• WHAT YOU HAVE TO DO: For the listing below, print exactly the lines from the line with "- pose proof" to the line with "pose proof Hsp as (Hc'", both included, and nothing beyond them.

• MATERIAL FOR THIS EXERCISE:

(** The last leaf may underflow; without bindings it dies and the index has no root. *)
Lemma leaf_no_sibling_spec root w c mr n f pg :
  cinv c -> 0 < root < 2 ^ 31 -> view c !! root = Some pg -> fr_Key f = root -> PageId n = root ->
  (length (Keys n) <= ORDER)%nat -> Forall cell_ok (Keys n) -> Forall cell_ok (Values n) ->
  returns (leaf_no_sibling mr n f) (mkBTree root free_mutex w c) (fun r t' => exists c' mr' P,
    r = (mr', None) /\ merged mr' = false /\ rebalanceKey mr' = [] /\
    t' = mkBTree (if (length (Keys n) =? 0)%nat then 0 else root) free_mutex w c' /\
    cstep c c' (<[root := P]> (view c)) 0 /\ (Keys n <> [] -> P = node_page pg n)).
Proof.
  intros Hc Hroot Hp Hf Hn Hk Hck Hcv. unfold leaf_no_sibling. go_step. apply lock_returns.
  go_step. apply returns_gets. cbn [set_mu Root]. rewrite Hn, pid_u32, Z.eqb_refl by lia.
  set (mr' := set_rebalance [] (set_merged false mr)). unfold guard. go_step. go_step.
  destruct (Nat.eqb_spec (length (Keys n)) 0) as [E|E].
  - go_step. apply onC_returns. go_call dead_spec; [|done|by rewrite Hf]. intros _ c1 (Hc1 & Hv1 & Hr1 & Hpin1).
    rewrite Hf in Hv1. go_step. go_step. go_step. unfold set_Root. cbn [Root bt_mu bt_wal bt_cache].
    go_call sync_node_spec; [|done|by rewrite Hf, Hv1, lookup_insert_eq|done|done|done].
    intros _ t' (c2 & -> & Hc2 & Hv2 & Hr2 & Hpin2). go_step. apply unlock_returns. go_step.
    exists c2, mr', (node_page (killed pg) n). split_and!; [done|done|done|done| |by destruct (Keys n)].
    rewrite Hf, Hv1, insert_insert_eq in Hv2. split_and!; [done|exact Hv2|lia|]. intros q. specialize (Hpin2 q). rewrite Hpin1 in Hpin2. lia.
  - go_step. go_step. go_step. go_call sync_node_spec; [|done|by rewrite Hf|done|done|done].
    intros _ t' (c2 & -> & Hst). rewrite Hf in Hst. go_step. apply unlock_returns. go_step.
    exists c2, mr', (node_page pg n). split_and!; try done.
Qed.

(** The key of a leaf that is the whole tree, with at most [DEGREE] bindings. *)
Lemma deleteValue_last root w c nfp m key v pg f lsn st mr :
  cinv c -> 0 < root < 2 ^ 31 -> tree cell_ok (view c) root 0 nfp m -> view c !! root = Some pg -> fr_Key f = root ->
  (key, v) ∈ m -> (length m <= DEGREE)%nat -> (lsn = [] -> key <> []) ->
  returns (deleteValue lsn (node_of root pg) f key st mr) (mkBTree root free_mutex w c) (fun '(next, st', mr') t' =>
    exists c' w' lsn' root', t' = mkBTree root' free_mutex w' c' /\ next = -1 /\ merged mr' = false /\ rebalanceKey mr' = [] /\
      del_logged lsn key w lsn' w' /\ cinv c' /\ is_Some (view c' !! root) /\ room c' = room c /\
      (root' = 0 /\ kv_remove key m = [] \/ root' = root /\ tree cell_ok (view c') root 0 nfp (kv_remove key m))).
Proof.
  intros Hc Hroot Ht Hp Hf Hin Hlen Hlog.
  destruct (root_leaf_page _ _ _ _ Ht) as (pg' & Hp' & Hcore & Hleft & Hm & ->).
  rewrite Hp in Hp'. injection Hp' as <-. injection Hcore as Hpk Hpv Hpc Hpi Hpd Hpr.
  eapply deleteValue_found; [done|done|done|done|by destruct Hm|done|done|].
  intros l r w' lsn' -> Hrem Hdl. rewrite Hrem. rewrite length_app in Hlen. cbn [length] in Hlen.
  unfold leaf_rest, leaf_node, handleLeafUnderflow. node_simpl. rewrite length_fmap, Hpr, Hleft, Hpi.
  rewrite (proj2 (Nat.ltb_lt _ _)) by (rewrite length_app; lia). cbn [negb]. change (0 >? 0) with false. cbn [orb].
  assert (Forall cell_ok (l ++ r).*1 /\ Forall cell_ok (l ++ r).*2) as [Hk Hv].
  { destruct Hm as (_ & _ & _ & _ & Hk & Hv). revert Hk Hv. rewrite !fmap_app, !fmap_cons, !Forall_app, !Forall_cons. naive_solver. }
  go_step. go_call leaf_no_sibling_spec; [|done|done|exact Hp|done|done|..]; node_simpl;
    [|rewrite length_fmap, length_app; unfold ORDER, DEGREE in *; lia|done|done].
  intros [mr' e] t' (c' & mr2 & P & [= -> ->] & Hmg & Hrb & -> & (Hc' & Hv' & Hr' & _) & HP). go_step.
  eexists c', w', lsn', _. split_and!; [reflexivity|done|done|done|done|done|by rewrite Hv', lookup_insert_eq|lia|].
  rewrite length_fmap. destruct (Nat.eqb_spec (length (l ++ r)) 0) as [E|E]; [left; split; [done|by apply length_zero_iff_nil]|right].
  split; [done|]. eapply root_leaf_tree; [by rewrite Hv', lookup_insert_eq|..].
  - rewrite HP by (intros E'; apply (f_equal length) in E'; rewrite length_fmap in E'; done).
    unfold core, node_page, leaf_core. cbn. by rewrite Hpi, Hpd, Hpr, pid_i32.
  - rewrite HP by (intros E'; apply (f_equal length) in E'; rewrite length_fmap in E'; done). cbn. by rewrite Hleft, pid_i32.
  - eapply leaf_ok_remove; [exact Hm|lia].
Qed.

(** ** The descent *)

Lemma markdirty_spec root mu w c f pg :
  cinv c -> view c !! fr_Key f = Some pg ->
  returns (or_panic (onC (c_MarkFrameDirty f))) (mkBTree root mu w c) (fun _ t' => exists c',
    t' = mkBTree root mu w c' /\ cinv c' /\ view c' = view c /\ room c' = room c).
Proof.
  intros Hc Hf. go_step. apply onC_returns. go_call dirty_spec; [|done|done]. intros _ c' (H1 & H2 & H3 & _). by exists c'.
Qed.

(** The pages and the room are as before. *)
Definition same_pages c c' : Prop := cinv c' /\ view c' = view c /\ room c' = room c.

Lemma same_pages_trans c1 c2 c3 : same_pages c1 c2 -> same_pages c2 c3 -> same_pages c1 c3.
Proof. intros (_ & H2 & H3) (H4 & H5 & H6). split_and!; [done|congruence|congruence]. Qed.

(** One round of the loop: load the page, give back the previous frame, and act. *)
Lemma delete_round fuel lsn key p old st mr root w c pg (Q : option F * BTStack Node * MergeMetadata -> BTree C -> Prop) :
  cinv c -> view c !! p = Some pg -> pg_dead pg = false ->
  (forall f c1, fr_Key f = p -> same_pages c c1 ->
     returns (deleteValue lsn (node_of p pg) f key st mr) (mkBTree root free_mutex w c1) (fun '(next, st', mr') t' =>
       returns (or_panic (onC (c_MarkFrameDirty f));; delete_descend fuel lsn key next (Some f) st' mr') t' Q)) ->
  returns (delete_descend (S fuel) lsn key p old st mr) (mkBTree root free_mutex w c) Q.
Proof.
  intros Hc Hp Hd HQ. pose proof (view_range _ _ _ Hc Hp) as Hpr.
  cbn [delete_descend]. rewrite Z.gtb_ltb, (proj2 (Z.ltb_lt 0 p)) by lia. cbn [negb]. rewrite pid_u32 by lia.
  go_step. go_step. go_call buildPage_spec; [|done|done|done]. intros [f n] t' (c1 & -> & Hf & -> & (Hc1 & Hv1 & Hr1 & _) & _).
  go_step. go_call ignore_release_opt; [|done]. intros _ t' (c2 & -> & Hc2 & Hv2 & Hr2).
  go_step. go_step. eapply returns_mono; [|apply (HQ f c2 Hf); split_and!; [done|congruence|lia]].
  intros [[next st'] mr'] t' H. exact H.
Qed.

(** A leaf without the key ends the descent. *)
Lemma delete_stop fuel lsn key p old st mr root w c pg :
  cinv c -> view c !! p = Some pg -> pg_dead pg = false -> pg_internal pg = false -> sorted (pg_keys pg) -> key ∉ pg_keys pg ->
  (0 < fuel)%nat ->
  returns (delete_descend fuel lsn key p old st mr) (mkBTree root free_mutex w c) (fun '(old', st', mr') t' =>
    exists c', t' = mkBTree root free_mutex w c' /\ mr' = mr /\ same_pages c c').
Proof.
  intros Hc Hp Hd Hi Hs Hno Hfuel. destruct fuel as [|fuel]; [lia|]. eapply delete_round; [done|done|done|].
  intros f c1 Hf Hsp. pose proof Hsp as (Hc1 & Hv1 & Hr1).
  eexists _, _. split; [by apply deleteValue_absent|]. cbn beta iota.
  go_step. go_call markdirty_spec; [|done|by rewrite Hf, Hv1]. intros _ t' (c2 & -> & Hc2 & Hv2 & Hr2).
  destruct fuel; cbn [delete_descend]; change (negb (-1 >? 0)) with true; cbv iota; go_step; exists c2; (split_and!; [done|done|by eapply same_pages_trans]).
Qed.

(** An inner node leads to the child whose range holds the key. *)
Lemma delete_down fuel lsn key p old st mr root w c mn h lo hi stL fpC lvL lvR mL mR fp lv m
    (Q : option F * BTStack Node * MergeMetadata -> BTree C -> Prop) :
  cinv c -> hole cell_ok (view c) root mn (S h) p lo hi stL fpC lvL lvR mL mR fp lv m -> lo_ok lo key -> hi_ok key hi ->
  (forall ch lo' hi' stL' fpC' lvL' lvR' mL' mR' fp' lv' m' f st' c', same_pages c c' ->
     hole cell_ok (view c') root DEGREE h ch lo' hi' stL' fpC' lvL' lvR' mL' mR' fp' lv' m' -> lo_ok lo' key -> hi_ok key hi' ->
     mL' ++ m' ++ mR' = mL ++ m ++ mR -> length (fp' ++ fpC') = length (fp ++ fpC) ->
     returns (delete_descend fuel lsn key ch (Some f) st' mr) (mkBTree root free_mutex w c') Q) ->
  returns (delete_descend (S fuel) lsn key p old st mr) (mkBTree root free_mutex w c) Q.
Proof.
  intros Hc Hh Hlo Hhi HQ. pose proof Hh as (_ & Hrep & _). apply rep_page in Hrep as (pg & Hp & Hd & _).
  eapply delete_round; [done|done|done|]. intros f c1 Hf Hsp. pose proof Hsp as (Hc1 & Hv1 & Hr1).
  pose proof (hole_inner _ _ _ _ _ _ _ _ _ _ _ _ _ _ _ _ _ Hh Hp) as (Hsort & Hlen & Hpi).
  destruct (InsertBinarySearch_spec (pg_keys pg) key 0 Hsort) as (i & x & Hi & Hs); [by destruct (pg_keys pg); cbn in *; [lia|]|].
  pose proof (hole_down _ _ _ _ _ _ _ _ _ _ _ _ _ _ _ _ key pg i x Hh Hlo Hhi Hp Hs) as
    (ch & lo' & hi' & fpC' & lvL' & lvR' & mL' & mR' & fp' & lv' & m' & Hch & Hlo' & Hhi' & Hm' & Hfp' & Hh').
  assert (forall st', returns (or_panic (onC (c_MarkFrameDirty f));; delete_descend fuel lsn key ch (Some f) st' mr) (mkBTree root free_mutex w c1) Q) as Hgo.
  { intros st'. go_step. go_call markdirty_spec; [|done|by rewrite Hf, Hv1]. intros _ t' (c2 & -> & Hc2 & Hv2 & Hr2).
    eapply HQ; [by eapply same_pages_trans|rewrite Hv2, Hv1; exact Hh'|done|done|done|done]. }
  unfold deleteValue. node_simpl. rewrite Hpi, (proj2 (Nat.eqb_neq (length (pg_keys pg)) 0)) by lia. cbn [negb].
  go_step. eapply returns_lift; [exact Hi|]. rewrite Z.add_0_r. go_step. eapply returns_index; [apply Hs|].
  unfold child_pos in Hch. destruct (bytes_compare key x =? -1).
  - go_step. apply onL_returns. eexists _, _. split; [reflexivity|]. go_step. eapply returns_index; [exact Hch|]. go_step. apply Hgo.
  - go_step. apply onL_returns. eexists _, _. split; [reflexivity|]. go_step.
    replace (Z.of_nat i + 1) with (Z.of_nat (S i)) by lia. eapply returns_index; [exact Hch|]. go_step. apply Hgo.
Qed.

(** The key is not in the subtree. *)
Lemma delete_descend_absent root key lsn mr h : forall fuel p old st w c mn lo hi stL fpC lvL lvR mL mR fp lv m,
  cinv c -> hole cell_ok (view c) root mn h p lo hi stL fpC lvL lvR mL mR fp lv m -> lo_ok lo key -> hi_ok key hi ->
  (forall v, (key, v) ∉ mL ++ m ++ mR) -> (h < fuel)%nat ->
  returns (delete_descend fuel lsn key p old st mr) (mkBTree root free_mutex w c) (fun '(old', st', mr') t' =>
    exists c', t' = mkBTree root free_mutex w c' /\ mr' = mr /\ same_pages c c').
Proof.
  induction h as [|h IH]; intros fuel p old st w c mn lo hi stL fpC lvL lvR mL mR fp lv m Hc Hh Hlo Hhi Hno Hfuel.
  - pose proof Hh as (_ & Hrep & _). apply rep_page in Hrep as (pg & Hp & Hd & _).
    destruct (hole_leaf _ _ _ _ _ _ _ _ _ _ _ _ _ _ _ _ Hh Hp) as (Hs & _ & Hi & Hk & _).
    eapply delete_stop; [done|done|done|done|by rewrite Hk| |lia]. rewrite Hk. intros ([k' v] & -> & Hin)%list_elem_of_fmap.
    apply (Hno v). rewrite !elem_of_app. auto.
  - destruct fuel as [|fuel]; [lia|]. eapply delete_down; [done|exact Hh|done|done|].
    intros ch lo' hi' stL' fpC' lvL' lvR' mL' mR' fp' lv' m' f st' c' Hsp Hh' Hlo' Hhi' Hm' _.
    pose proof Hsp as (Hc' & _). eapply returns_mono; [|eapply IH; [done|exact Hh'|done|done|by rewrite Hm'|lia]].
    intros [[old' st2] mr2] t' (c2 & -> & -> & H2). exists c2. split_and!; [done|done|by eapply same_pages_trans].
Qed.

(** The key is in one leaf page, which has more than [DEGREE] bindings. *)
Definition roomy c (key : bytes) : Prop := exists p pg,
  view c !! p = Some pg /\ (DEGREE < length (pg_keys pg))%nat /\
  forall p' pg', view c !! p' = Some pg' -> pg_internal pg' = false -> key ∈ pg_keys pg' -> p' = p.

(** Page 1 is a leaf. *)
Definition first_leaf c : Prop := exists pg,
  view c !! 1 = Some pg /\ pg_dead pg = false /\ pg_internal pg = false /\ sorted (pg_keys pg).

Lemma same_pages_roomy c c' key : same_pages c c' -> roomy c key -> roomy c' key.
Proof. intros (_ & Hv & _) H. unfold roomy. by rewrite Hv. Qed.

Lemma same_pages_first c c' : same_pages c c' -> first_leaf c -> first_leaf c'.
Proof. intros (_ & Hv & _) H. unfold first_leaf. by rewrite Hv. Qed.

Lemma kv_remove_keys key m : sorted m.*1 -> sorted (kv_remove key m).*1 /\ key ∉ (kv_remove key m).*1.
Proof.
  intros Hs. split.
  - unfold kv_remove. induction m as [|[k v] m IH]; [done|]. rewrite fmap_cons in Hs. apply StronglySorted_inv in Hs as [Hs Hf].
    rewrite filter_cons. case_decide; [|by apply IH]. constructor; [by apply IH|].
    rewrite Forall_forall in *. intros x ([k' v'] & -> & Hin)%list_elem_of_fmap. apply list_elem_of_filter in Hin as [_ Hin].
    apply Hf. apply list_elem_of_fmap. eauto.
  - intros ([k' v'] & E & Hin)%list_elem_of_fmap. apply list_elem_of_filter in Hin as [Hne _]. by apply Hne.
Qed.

• THE COMPLETED TASK:
  - pose proof Hh as (_ & Hrep & _). apply rep_page in Hrep as (pg & Hp & Hd & _).
    destruct (hole_leaf _ _ _ _ _ _ _ _ _ _ _ _ _ _ _ _ Hh Hp) as (Hs & _ & Hi & Hk & _).
    eapply delete_stop; [done|done|done|done|by rewrite Hk| |lia]. rewrite Hk. intros ([k' v] & -> & Hin)%list_elem_of_fmap.
    apply (Hno v). rewrite !elem_of_app. auto.
  - destruct fuel as [|fuel]; [lia|]. eapply delete_down; [done|exact Hh|done|done|].
    intros ch lo' hi' stL' fpC' lvL' lvR' mL' mR' fp' lv' m' f st' c' Hsp Hh' Hlo' Hhi' Hm' _.
    pose proof Hsp as (Hc' & _). eapply returns_mono; [|eapply IH; [done|exact Hh'|done|done|by rewrite Hm'|lia]].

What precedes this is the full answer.